Methane contamination of drinking water accompanying gas-well drilling and hydraulic fracturing Osborn, Stephen G.; Vengosh, Avner; Warner, Nathaniel R.; Jackson, Robert B. (2011-05-17). Proceedings of the National Academy of Sciences of the United States of America 108 (20): 8172–8176.

A Duke University study found groundwater thermogenic methane contamination is of concern as it has adverse effect on water quality and in extreme cases may lead to potential explosion (no frack fluid or brine was detected).

Impacts of gas drilling on human and animal health Bamberger and Oswald. NEW SOLUTIONS, Vol. 22(1) 51-77, 2012.

Researchers interviewed livestock owners near gas wells and found animals were affected. Interesting to note the many different ways in which contamination of land or water occurred, the majority of which was contaminated spring water or pond/creek water.

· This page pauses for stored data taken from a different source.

(* ===== verification/OperatorProps.v ===== *)
(** * The host operator: theorems

    A node is removed from the cloud only after the coordinator granted its
    retirement, a pod is killed only behind a cordon and a handoff, whatever
    the answers and wherever a reconcile is cut; scale-down waits in minutes,
    not in reconciles; and a shed victim ends. *)

From S2P Require Import Prelude Prog Scaler Operator.
Local Open Scope Z_scope.

Module OperatorProps.
Import Operator.

Section props.

Context (from_node_name : string → HostId) (parse_host_id : string → option HostId).
Context (victim_to_json : VictimRecord → option string)
        (victim_of_json : string → option VictimRecord).

(** The codec of the record decodes what it encoded. *)
Definition codec_ok : Prop :=
  ∀ r s, victim_to_json r = Some s → victim_of_json s = Some r.

Notation history := (list (event req)) (only parsing).

(** ** Removal *)

(** The answer of a [RetireHost] of [host], as [retire_host] reads it. *)
Definition retire_answer (host : HostId) (e : event req) : option Retirement :=
  match ev_req e in req X return X → option Retirement with
  | RetireHost h _ _ => fun x =>
      if bool_decide (h = host) then
        match x with
        | Ok r => Some (retirement_from_response r)
        | Err NotFound => Some NoRow
        | Err FailedPrecondition => Some Foreign
        | Err _ => None
        end
      else None
  | _ => fun _ => None
  end (ev_ans e).

Definition granted (host : HostId) (h : history) : Prop :=
  ∃ e, e ∈ h ∧ retire_answer host e = Some Granted.

(** The last answer about a host. *)
Fixpoint last_retire (host : HostId) (h : history) : option Retirement :=
  match h with
  | [] => None
  | e :: h' => match last_retire host h' with
               | Some r => Some r
               | None => retire_answer host e
               end
  end.

(** A successful [DeleteHost]. *)
Definition deleted (host : HostId) (h : history) : Prop :=
  ∃ e, e ∈ h ∧
  match ev_req e in req X return X → Prop with
  | DeleteHost h' => fun x => h' = host ∧ x = Ok tt
  | _ => fun _ => False
  end (ev_ans e).

(** A listing showed the node of [host] being deleted. *)
Definition seen_deleting (host : HostId) (h : history) : Prop :=
  ∃ e, e ∈ h ∧
  match ev_req e in req X return X → Prop with
  | ListNodes _ => fun x => ∃ nodes n, x = Ok nodes ∧ n ∈ nodes ∧
      from_node_name (n_name n) = host ∧ n_deletion_timestamp n = true
  | _ => fun _ => False
  end (ev_ans e).

(** A patch of [node] wrote the victim record [raw]. *)
Definition wrote_victim (node raw : string) (h : history) : Prop :=
  ∃ e, e ∈ h ∧
  match ev_req e with
  | PatchNode n p => n = node ∧ (VICTIM_ANNOTATION, Some raw) ∈ pa_annotations p
  | _ => False
  end.

(** The environment: a victim annotation found on a Node was written by an
    earlier patch of that Node, whether or not that patch was acknowledged. *)
Definition ans (h : history) : ∀ X, req X → X → Prop :=
  fun X q => match q in req X return X → Prop with
  | ListNodes _ => fun x => ∀ nodes n raw, x = Ok nodes → n ∈ nodes →
      n_annotations n !! VICTIM_ANNOTATION = Some raw → wrote_victim (n_name n) raw h
  | _ => fun _ => True
  end.

(** What must hold when a request is made. *)
Definition can_remove (h : history) : ∀ X, req X → Prop :=
  fun X q => match q with
  | RemoveNode _ n => granted (from_node_name n) h
  | DeleteHost host => granted host h ∧ seen_deleting host h
  | PatchNode n p =>
      (∀ raw rec, (VICTIM_ANNOTATION, Some raw) ∈ pa_annotations p →
         victim_of_json raw = Some rec → phase rec = Removing → granted (from_node_name n) h) ∧
      ((VICTIM_ANNOTATION, None) ∈ pa_annotations p →
         deleted (from_node_name n) h ∨
         ∃ r, last_retire (from_node_name n) h = Some r ∧ r ≠ Granted)
  | _ => True
  end.

(** Requests that need nothing. *)
Definition harmless (X : Type) (q : req X) : Prop :=
  match q with
  | RemoveNode _ _ | DeleteHost _ => False
  | PatchNode _ p => ∀ v, (VICTIM_ANNOTATION, v) ∉ pa_annotations p
  | _ => True
  end.

Lemma harmless_can h X (q : req X) : harmless X q → can_remove h X q.
Proof.
  destruct q; simpl; try done. intros H. split.
  - intros raw rec Hin. by destruct (H (Some raw)).
  - intros Hin. by destruct (H None).
Qed.

Lemma granted_app host h t : granted host h → granted host (h ++ t).
Proof. intros (e&He&?). exists e. set_solver. Qed.

Lemma seen_deleting_app host h t : seen_deleting host h → seen_deleting host (h ++ t).
Proof. intros (e&He&?). exists e. set_solver. Qed.

Lemma last_retire_app host h t :
  last_retire host (h ++ t) =
    match last_retire host t with Some r => Some r | None => last_retire host h end.
Proof.
  induction h as [|e h IH]; simpl; [by destruct (last_retire host t)|].
  rewrite IH. by destruct (last_retire host t).
Qed.

(** *** What a snapshot says *)

Record snap_ok (nodes : list Node) (h : history) : Prop := {
  so_removing n raw rec :
    n ∈ nodes → n_annotations n !! VICTIM_ANNOTATION = Some raw →
    victim_of_json raw = Some rec → phase rec = Removing → granted (from_node_name (n_name n)) h;
  so_deleting n :
    n ∈ nodes → n_deletion_timestamp n = true → seen_deleting (from_node_name (n_name n)) h;
}.

Lemma snap_ok_app nodes h t : snap_ok nodes h → snap_ok nodes (h ++ t).
Proof. intros []. split; eauto using granted_app, seen_deleting_app. Qed.

Lemma wrote_granted h n raw rec :
  allowed can_remove h → wrote_victim n raw h → victim_of_json raw = Some rec →
  phase rec = Removing → granted (from_node_name n) h.
Proof.
  intros Hh (e&He&Hw) Hr Hp. apply list_elem_of_split in He as (h1&h2&->).
  pose proof (Hh h1 e h2 eq_refl) as Hc. destruct e as [X q x]. simpl in *.
  destruct q; try done. destruct Hw as [-> Hw]. destruct Hc as [Hc _].
  apply granted_app. by eapply Hc.
Qed.

Record victim_ok (h : history) (v : Victim) : Prop := {
  vo_removing : phase (v_record v) = Removing → granted (from_node_name (v_node v)) h;
  vo_deleting : deleting v = true → seen_deleting (from_node_name (v_node v)) h;
}.

Lemma victim_ok_app h t v : victim_ok h v → victim_ok (h ++ t) v.
Proof. intros []. split; eauto using granted_app, seen_deleting_app. Qed.

Lemma node_victims_ok nodes fl h v :
  snap_ok nodes h → v ∈ node_victims victim_of_json nodes fl → victim_ok h v.
Proof.
  intros [Hr Hd] (n&Hn&Hv)%list_elem_of_omap. unfold node_victim in Hv.
  destruct (n_annotations n !! VICTIM_ANNOTATION) as [raw|] eqn:Ea; [|done]. simpl in Hv.
  destruct (victim_of_json raw) as [rec|] eqn:Ej; [|done]. simpl in Hv.
  case_match; [|done]. simplify_eq. split; simpl; eauto.
Qed.

(** *** The programs *)

Notation wpr := (wp ans can_remove) (only parsing).

(** Harmless requests that do not ask for a retirement either. *)
Definition quiet (X : Type) (q : req X) : Prop :=
  harmless X q ∧ match q with RetireHost _ _ _ => False | _ => True end.

Lemma wp_harmless {A} h (p : prog req A) (Q : history → A → Prop) :
  all_req harmless p → (∀ t a, Q (h ++ t) a) → wpr h p Q.
Proof.
  intros Hp HQ. eapply wp_mono, (wp_all_req harmless); [|done|apply harmless_can].
  intros h' a (t&->&_). apply HQ.
Qed.

Lemma wp_harmless_allowed {A} h (p : prog req A) (Q : history → A → Prop) :
  allowed can_remove h → all_req harmless p → (∀ h' a, allowed can_remove h' → Q h' a) → wpr h p Q.
Proof.
  intros Hh Hp HQ. eapply wp_mono, wp_allowed, (wp_harmless h p (fun _ _ => True)); [|done..].
  intros h' a [Hh' _]. by apply HQ.
Qed.

Lemma quiet_retire host t :
  Forall (fun e => quiet _ (ev_req e)) t → last_retire host t = None.
Proof.
  induction 1 as [|[X q x] t [_ Hq] _ IH]; [done|]. simpl in *. rewrite IH.
  by destruct q.
Qed.

Lemma wp_quiet {A} h (p : prog req A) (Q : history → A → Prop) :
  all_req quiet p →
  (∀ t a, (∀ host, last_retire host (h ++ t) = last_retire host h) → Q (h ++ t) a) → wpr h p Q.
Proof.
  intros Hp HQ. eapply wp_mono, (wp_all_req quiet); [|done|].
  - intros h' a (t&->&Ht). apply HQ. intros host.
    by rewrite last_retire_app, (quiet_retire host t Ht).
  - intros h' X q [Hq _]. by apply harmless_can.
Qed.

Lemma wp_retire_host h host owner reason (Q : history → result Retirement OperatorError → Prop) :
  (∀ t r, last_retire host (h ++ t) = Some r → (r = Granted → granted host (h ++ t)) →
          Q (h ++ t) (Ok r)) →
  (∀ t e, Q (h ++ t) (Err e)) →
  wpr h (retire_host host owner reason) Q.
Proof.
  intros HQ He. unfold retire_host. apply wp_bind, wp_ask; [done|]. intros x _.
  assert (∀ r, retire_answer host (Ev (RetireHost host owner reason) x) = Some r →
               Q (h ++ [Ev (RetireHost host owner reason) x]) (Ok r)) as HQ'.
  { intros r Hr. apply HQ.
    - rewrite last_retire_app. cbn [last_retire]. by rewrite Hr.
    - intros ->. eexists. split; [|exact Hr]. set_solver. }
  cbn [retire_answer ev_req ev_ans] in HQ'. rewrite bool_decide_eq_true_2 in HQ' by done.
  destruct x as [r|[]]; apply wp_ret; [by apply HQ'|by apply HQ'|by apply HQ'|apply He].
Qed.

Small sample size and does describe itself as a preliminary study. (problems found at conventional wells as well as fracked wells but problems were greater at unconventional sites).

The Effects of Shale Gas Exploration and Hydraulic Fracturing on the Quality of Water Resources in the United States Avner Vengosh, Nathaniel Warner, Rob Jackson, Tom Darrah Procedia, Vol 7, 2013; 2013, Pages 863–866 .

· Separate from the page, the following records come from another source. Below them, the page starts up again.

(* ===== verification/PeerServer.v ===== *)
(** * The page server of a migrating guest

    [engram-host-agent/src/migrate_peer.rs]: the source of a post-copy migration
    serves the chunks of a paused guest to the destination, one connection at a
    time and each request in order.  A connection is a program over its socket,
    the registry of exports and [process_vm_readv]; SHA-256, blake3 and lz4 are
    parameters. *)

From S2P Require Import Prelude Prog Manifest Wire DirtyMap.
Local Open Scope N_scope.

Record PeerExport := MkExport {
  export_id : string;
  token : string;
  vmas : list GuestVma;
  seal : SealBitmap.t;
  durable_at : list (option ChunkHash);
  chunk_size : N;
  total_bytes : N;
}.

Inductive sreq : Type → Type :=
(** The socket. *)
| SRead : sreq (result ToSource FrameError)
| SWrite (m : FromSource) : sreq (result unit FrameError)
(** The registry: look an export up, take a park slot, wait for a registration
    (true) or the end of the park budget (false). *)
| GetExport (id : string) : sreq (option PeerExport)
| TryPark : sreq bool
| AwaitRegistered : sreq bool
(** Stamp the export's activity clock. *)
| Touch : sreq unit
(** The bytes [process_vm_readv] got. *)
| Readv (va len : N) : sreq (result (list N) unit)
(** Never answered: a loop beyond its fuel. *)
| SNever : sreq Empty_set.

Notation server A := (prog sreq A) (only parsing).

Inductive ReadError : Type := Uncovered | ReadvFailed | ReadvZero | ReadHangs.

Conference presentation, no published data yet, but one to watch: ‘By using geochemical (e.g., Br/Cl) integrated with oxygen, hydrogen, strontium, radium, and boron isotopic tracers, we have characterized the geochemical fingerprints of brines from several shale gas basins in the USA, including the Utica and Marcellus brines in the Appalachian Basin and the Fayetteville brines in Arkansas. We use these geochemical fingerprints to delineate the impact of shale gas associated fluids on the environment.’ Also contains a good review of water quality data in the Marcellus shale play.